About Software

General philosophy

We strongly support open source and freely share our software tools with others.

Some comments on commonly used software

Computational work is done almost exclusively on Linux systems (my laptop currently runs Ubuntu 18.04). It’s fine to start with data on Macs or PCs (Your data is in a bunch of word docs and excel files?!), but to process this stuff systematically and efficiently, we’re likely to move it to Linux.

Preferred languages are Python for data analysis and Bash for scripting. For interactive data exploration, visualization and modeling (e.g. scikit-learn), running Python in Jupyter notebooks works great. Some applications (e.g. connecting to NCBI databases) work well with Perl, and C is sometimes used for compute-intensive things. When required, we can also work with other languages (e.g. Ruby, JavaScript, PhP, Visual Basic), for example to validate, document and/or port algorithm code.

Bioinformatics design and analysis work frequently employs a set of command-line C programs, maintained together as “vertools” (see below). In addition, sequence alignment and processing tools like BLAST, bedtools, samtools, picard, etc are often used. For multi-step processes (e.g. design of indexes, generation of feature tables for machine learning, etc.) “wrapper scripts” or “pipelines” that string together software tools for end-to-end data processing are often built. Depending on the scale and frequency of tasks, the effort spent writing such scripts is often well worth it; Besides task automation, scripts provide consistency (e.g. remove sources of human error), and can function as “working documentation” for the processes they address.

Public web tools and databases are, of course, used as needed.
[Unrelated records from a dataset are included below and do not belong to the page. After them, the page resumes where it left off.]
Lemma all_chars_false (p : ascii -> bool) (s : string) :
  all_chars p s = false <-> exists c, has_char c s = true /\ p c = false.
Proof.
  induction s as [|a s IH]; simpl.
  - split; [discriminate|]. intros [c [H _]]. discriminate.
  - split.
    + intros H. apply andb_false_iff in H. destruct H as [H|H].
      * exists a. rewrite Ascii.eqb_refl. split; [reflexivity|exact H].
      * apply IH in H. destruct H as [c [Hc Hp]].
        exists c. rewrite Hc, orb_true_r. split; [reflexivity|exact Hp].
    + intros [c [Hc Hp]]. apply andb_false_iff.
      apply orb_true_iff in Hc. destruct Hc as [Hc|Hc].
      * apply Ascii.eqb_eq in Hc. subst a. left. exact Hp.
      * right. apply IH. exists c. split; assumption.
Qed.

Lemma unsafe_iff_violates (expr : string) :
  _is_safe_expression expr = false <-> violates expr.
Proof.
  unfold _is_safe_expression, violates. split.
  - intros H. apply andb_false_iff in H. destruct H as [H|H].
    + left. apply all_chars_false in H. exact H.
    + right. apply negb_false_iff in H. apply existsb_exists in H.
      destruct H as [d [Hin Hc]]. exists d. split; assumption.
  - intros [H|[d [Hin Hc]]]; apply andb_false_iff.
    + left. apply all_chars_false. exact H.
    + right. apply negb_false_iff. apply existsb_exists.
      exists d. split; assumption.
Qed.

Section Facts.

Variable host : PyHost.

Lemma evaluate_formula_length (formula : string) (df : DataFrame)
    (output_data : dict (list pyval)) :
  List.length (_evaluate_formula host formula df output_data) = len df.
Proof.
  unfold _evaluate_formula, iterrows, len.
  rewrite !length_map. reflexivity.
Qed.

Lemma evaluate_formula_nth (formula : string) (df : DataFrame)
    (output_data : dict (list pyval)) (i : nat) (idx : Z) (row : Series) :
  nth_error (iterrows df) i = Some (idx, row) ->
  nth_error (_evaluate_formula host formula df output_data) i =
  Some (fst (evaluate_row host (formula_clean_of formula) output_data idx row))
  /\
  nth_error (evaluated_texts host formula df output_data) i =
  Some (snd (evaluate_row host (formula_clean_of formula) output_data idx row)).
Proof.
  intros Hrow. unfold _evaluate_formula, evaluated_texts.
  rewrite !nth_error_map, Hrow. split; reflexivity.
Qed.

Lemma unsafe_row (formula_clean : string) (output_data : dict (list pyval))
    (idx : Z) (row : Series) (evaluated : string) :
  _replace_formula_references host formula_clean row output_data idx
    = Ok evaluated ->
  _is_safe_expression evaluated = false ->
  _is_safe_expression (unquote evaluated) = false ->
  evaluate_row host formula_clean output_data idx row = (VInt 0, []).
Proof.
  intros Hrep Hunsafe Hfixed. unfold evaluate_row.
  rewrite Hrep, Hunsafe. fold (unquote evaluated). rewrite Hfixed.
  reflexivity.
Qed.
The number of useful bioinformatics resources on-line is phenomenal. For example, the UCSC genome site (go Banana Slugs!) has all kinds of useful data and tools in addition to the browser.

Vertools software collection

Vertools is a collection of command-line C programs useful for various sequence and data processing tasks. The source code can be found on github here: https://github.com/ryantkoehler/vertools

Code is more or less mature and trusted, though by no means “finished”. The repository has some minimal documentation (This is on my to-do list! … or if anyone would like to volunteer?) so it’s probably not to clear what the various tools are good for. This table provides a quick summary.

Other shared software

Several other potentially useful software tools are also on github. Here’s a short description of what these do and how they may be useful. There are more or less brief instructions for use (including example input files) within each repository.

Command line color tools (https://github.com/ryantkoehler/comline_color_tools) is useful to highlight things in terminal output. There are three Perl scripts to color numbers, rows / columns, or DNA sequences in various ways using ansi color codes.

Sequence feature table generator (https://github.com/ryantkoehler/seqs2ftab) is useful for data analysis and machine learning starting from DNA sequences. This Python script uses a “score definition file” to call various programs (e.g. Vertools) that report computed features of input sequences, then combines all outputs into a matrix with columns of feature values for each sequence.

Real-time PCR-visualization (https://github.com/ryantkoehler/rtPCR_viewer) is a GUI-based Python app to analyze PCR and melting data via various plots and calculated metrics. The stated-use-utility of this is limited (mainly interesting to view curves), but the code may serve as a useful example / starting point for wxPython applications(?)